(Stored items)
.....

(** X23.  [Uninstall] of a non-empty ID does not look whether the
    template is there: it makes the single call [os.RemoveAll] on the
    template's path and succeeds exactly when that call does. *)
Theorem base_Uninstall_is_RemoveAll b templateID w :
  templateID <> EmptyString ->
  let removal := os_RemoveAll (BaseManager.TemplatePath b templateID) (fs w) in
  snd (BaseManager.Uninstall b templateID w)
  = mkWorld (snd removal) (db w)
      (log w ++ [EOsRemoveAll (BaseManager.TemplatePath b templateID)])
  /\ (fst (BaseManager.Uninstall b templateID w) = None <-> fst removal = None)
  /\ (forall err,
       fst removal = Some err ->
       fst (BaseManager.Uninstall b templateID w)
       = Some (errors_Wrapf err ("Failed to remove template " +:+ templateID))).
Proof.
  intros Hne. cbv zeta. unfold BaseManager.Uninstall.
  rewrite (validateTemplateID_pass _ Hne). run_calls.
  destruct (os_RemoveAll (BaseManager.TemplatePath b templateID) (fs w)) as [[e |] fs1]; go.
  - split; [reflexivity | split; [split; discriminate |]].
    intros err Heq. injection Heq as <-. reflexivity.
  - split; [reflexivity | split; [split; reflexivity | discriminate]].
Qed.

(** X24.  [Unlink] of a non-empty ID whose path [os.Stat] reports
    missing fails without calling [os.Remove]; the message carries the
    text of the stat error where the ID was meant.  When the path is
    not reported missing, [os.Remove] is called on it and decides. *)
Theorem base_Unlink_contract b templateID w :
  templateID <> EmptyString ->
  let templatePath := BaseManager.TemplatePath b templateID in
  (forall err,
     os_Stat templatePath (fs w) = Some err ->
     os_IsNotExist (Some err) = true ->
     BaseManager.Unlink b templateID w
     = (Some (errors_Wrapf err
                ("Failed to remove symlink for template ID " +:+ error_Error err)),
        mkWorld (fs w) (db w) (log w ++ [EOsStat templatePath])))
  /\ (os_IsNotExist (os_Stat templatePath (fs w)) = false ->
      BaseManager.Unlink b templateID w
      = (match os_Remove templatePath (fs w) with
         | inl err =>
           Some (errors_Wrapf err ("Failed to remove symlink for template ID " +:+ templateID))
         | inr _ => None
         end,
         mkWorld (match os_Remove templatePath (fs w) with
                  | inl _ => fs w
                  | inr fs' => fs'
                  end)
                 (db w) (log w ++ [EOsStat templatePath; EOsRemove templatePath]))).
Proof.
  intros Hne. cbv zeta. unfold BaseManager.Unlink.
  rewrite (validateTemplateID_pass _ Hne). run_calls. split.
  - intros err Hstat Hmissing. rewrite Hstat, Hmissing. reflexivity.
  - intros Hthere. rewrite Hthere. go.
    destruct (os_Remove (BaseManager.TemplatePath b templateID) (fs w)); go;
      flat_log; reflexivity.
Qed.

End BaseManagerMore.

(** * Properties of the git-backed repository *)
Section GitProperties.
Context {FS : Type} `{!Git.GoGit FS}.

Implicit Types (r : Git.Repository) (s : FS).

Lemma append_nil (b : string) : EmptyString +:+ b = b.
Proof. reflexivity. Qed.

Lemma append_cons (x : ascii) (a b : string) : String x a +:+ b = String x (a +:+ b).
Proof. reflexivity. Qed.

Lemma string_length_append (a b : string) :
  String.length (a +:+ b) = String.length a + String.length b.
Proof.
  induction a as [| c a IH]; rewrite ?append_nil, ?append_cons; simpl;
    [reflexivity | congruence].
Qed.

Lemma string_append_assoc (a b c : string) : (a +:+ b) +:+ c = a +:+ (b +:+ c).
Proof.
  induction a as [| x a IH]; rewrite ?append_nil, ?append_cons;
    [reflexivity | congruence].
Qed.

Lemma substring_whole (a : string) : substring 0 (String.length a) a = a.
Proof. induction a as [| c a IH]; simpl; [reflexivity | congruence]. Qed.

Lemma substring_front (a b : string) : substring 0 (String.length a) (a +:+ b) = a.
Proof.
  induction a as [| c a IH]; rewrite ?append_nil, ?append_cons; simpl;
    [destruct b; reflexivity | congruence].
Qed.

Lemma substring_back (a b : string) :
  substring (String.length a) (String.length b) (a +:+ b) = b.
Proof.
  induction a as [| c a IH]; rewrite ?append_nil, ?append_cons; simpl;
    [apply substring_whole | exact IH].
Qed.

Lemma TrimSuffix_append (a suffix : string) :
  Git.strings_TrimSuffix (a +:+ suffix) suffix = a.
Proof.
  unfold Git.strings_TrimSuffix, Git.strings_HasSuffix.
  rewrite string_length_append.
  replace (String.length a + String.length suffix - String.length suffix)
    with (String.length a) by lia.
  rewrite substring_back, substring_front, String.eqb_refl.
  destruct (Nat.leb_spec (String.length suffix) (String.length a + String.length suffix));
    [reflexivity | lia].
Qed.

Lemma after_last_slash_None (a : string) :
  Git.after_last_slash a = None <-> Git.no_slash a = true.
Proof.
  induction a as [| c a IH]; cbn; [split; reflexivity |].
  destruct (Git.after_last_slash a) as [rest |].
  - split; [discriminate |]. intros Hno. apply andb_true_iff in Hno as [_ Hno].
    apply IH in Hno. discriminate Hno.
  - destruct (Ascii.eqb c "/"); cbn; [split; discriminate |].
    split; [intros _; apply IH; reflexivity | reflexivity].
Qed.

.....

• **PROBLEM STATEMENT**
All lines that contain the word "Some" must be copied from the records above.

• **RESPONSE BELOW**
       fst removal = Some err ->
       = Some (errors_Wrapf err ("Failed to remove template " +:+ templateID))).
     os_Stat templatePath (fs w) = Some err ->
     os_IsNotExist (Some err) = true ->
     = (Some (errors_Wrapf err
           Some (errors_Wrapf err ("Failed to remove symlink for template ID " +:+ templateID))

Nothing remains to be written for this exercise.